细胞培养液受到支原体污染后，有哪些处理方法?

细胞培养液受到支原体污染后，有哪些处理方法?

细胞培养液受到支原体污染后，可根据细胞的重要程度选择不同处理方法，对于珍贵细胞可采取药物处理、清洗纯化等方式挽救，对于非重要细胞可直接灭活丢弃。具体如下：

丢弃污染细胞：对于非重要、易培养的细胞，如常规实验中使用的普通细胞系，可将培养物与用过的培养基灭活后丢弃，以防止污染扩散。

使用支原体清除剂：可使用支原体清除剂(Mycoplasma Removal Agent)处理细胞，如 Plasmocin™ treatment，作用浓度为 25μg/ml，通常两周左右可以清除支原体。

清洗纯化法：通过细胞营养驯化、筛选优质细胞群，然后对细胞进行清洗，利用离心力、细胞与微生物质量和悬液的浮力差，反复离心洗涤细胞，可降低支原体数量。如结合敏感抗生素的抑杀作用，效果更好。

药物辅助加温处理：先用药物处理细胞，再将污染的组织培养物放在 41℃培养 18 小时，可杀死支原体，但此方法对细胞有一定不良影响，需谨慎使用。

使用特异性血清：用 5% 的兔支原体免疫血清处理污染的细胞培养液，特异抗体可抑制支原体生长，通常经抗血清处理后 11 天左右可转为阴性，并且 5 个月后仍可能保持阴性。

动物体内接种除菌法：把受支原体污染的细胞接种在同种动物皮下或腹腔中，借助动物免疫系统消灭支原体，而细胞能在体内继续生长。待一定时间后，从体内取出细胞再进行培养繁殖。

巨噬细胞吞噬法：从动物腹腔采取巨噬细胞并纯化，然后加入被支原体污染的细胞培养液中混合培养。培养过程中，可取出支持物逐日染色、镜检观察，以判断支原体是否被清除干净。
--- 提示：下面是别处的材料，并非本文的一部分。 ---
(** * textforge: the text-shaping pipeline

    A shallow embedding of the shaping pipeline of textforge
    (package [process]: [NewShapeResult], [ShapeText],
    [requestCreateChatCompletion], [optimizePrompt],
    [optimizeResponseResult], [findMarkdownFirstCodeBlock]; package
    [openai]: [RequestCreateChatCompletion] and its helpers), with the
    properties of the pipeline proved over it.

    Go strings are byte sequences: they are modelled as [list ascii].
    Calls through the [GenerativeAIClient] interface and the network are
    modelled by explicit state passing, with a trace of the calls made. *)

From Stdlib Require Import Ascii String ZArith Lia Bool DecimalString List.
Import ListNotations.

Set Implicit Arguments.

(** ** Go strings *)

Module GoString.

Definition gostring := list ascii.

Definition LF : ascii := "010"%char.
Definition DQ : ascii := "034"%char.
Definition backslash : ascii := "092"%char.

(** [lit] reads a literal the way a Go interpreted string literal is read,
    for the one escape the sources use: backslash-n is a line feed. *)
Fixpoint lit (s : string) : gostring :=
  match s with
  | EmptyString => []
  | String c s1 =>
      match s1 with
      | String d s2 =>
          if (Ascii.eqb c backslash && Ascii.eqb d "n"%char)%bool
          then LF :: lit s2
          else c :: lit s1
      | EmptyString => [c]
      end
  end.

Fixpoint eqb (a b : gostring) : bool :=
  match a, b with
  | [], [] => true
  | x :: a', y :: b' => Ascii.eqb x y && eqb a' b'
  | _, _ => false
  end.

(** strings.HasPrefix(s, prefix) *)
Fixpoint HasPrefix (s prefix : gostring) {struct prefix} : bool :=
  match prefix, s with
  | [], _ => true
  | p :: prefix', c :: s' => Ascii.eqb c p && HasPrefix s' prefix'
  | _ :: _, [] => false
  end.

(** strings.HasSuffix(s, suffix):
    len(s) >= len(suffix) && s[len(s)-len(suffix):] == suffix *)
Definition HasSuffix (s suffix : gostring) : bool :=
  (length suffix <=? length s) && eqb (skipn (length s - length suffix) s) suffix.

(** strings.TrimPrefix-like helper that reports whether the prefix was
    there: the rest of [s] after [prefix]. *)
Fixpoint CutPrefix (s prefix : gostring) {struct prefix}
  : option gostring :=
  match prefix, s with
  | [], _ => Some s
  | p :: prefix', c :: s' => if Ascii.eqb c p then CutPrefix s' prefix' else None
  | _ :: _, [] => None
  end.

(** strings.Split(s, sep) for a separator of one byte, which is how the
    pipeline calls it (sep = "\n"): the pieces between the occurrences of
    the separator; a string without separator gives the one piece [s]. *)
Fixpoint Split (s : gostring) (sep : ascii) : list gostring :=
  match s with
  | [] => [[]]
  | c :: s' =>
      if Ascii.eqb c sep then [] :: Split s' sep
      else match Split s' sep with
           | l :: ls => (c :: l) :: ls
           | [] => [[c]]
           end
  end.

(** strings.Join(elems, sep) *)
Fixpoint Join (elems : list gostring) (sep : gostring) : gostring :=
  match elems with
  | [] => []
  | [e] => e
  | e :: rest => e ++ sep ++ Join rest sep
  end.

(** The slice expression [l[lo:hi]], for 0 <= lo <= hi <= len(l) (Go
    panics outside that range; every use below is under a guard that keeps
    the bounds in range). *)
Definition slice {A} (l : list A) (lo hi : nat) : list A :=
  firstn (hi - lo) (skipn lo l).

(** The number of line terminators a string ends with. *)
Fixpoint leading_LF (s : gostring) : nat :=
  match s with
  | c :: s' => if Ascii.eqb c LF then S (leading_LF s') else 0
  | [] => 0
  end.

Definition trailing_LF (s : gostring) : nat := leading_LF (rev s).

(** [s] ends with exactly one line terminator. *)
Definition ends_with_exactly_one_LF (s : gostring) : Prop := trailing_LF s = 1.

(** [sub] occurs in [s]. *)
Definition occurs_in (sub s : gostring) : Prop :=
  exists pre post, s = pre ++ sub ++ post.

(** The %d verb of fmt on an int. *)
Definition format_d (n : Z) : gostring :=
  list_ascii_of_string (NilZero.string_of_int (Z.to_int n)).

End GoString.
Import GoString.

(** ** Errors

    An [error] is the package's sentinel, an error value made by a library
    (encoding/json, net/http, io, or whatever a client returns), or the
    result of [fmt.Errorf] with one [%w] verb, which keeps the text before
    and after the verb and wraps the inner error. *)

Inductive error : Type :=
| ErrUnexpectedStatusCode
| LibraryError (msg : gostring)
| Errorf_w (before : gostring) (inner : error) (after : gostring).

(** The [Error()] method. *)
Fixpoint Error (e : error) : gostring :=
  match e with
  | ErrUnexpectedStatusCode => lit "unexpected status code"
  | LibraryError msg => msg
  | Errorf_w before inner after => before ++ Error inner ++ after
  end.

(** [errors.Is(e, ErrUnexpectedStatusCode)]: the sentinel is somewhere on
    the chain of wrapped errors. *)
Fixpoint Is_ErrUnexpectedStatusCode (e : error) : bool :=
  match e with
  | ErrUnexpectedStatusCode => true
  | LibraryError _ => false
  | Errorf_w _ inner _ => Is_ErrUnexpectedStatusCode inner
  end.

Definition result (A : Type) : Type := (error + A)%type.
Definition Ok {A} (a : A) : result A := inr a.
Definition Err {A} (e : error) : result A := inl e.

(** ** ShapeResult *)

Record ShapeResult : Type := mkShapeResult {
  Prompt : gostring;
  RawResult : gostring;
  Result : gostring
}.

Definition NewShapeResult (prompt rawResult result : gostring) : ShapeResult :=
  let result :=
    if negb (HasSuffix result (lit "\n")) then result ++ lit "\n" else result in
  {| Prompt := prompt; RawResult := rawResult; Result := result |}.

(** ** Regular expressions

    The fragment of the regexp syntax that the pipeline's one pattern uses:
    literals, the lazy star of a character class, concatenation and one
    capture group.  [regexp] returns the leftmost match, and among the
    matches that start there the one a backtracking engine finds first; the
    matcher below is that backtracking engine, in continuation-passing
    style.  A continuation gets what the sub-expression consumed, the
    capture of group 1 so far and the rest of the text.  Matching is on
    bytes: the pattern's literals are ASCII, so matching on runes gives the
    same submatches. *)

Module Regexp.

Inductive regex : Type :=
| Lit (l : gostring)
| LazyStar (class : ascii -> bool)
| Cat (r1 r2 : regex)
| Group (r : regex).

Section Matcher.
Variable R : Type.

Definition cont := gostring -> option gostring -> gostring -> option R.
使用支原体清除培养基：每 2-3 天更换 1 次新鲜培养液，换液时用无菌的平衡盐溶液洗涤细胞 1-2 次。期间若细胞密度过大，需保持细胞密度适当，并更换新的培养器皿。处理 15 天后，可用支原体检测试剂盒进行检测，若仍有支原体残留，可考虑再处理 6 天。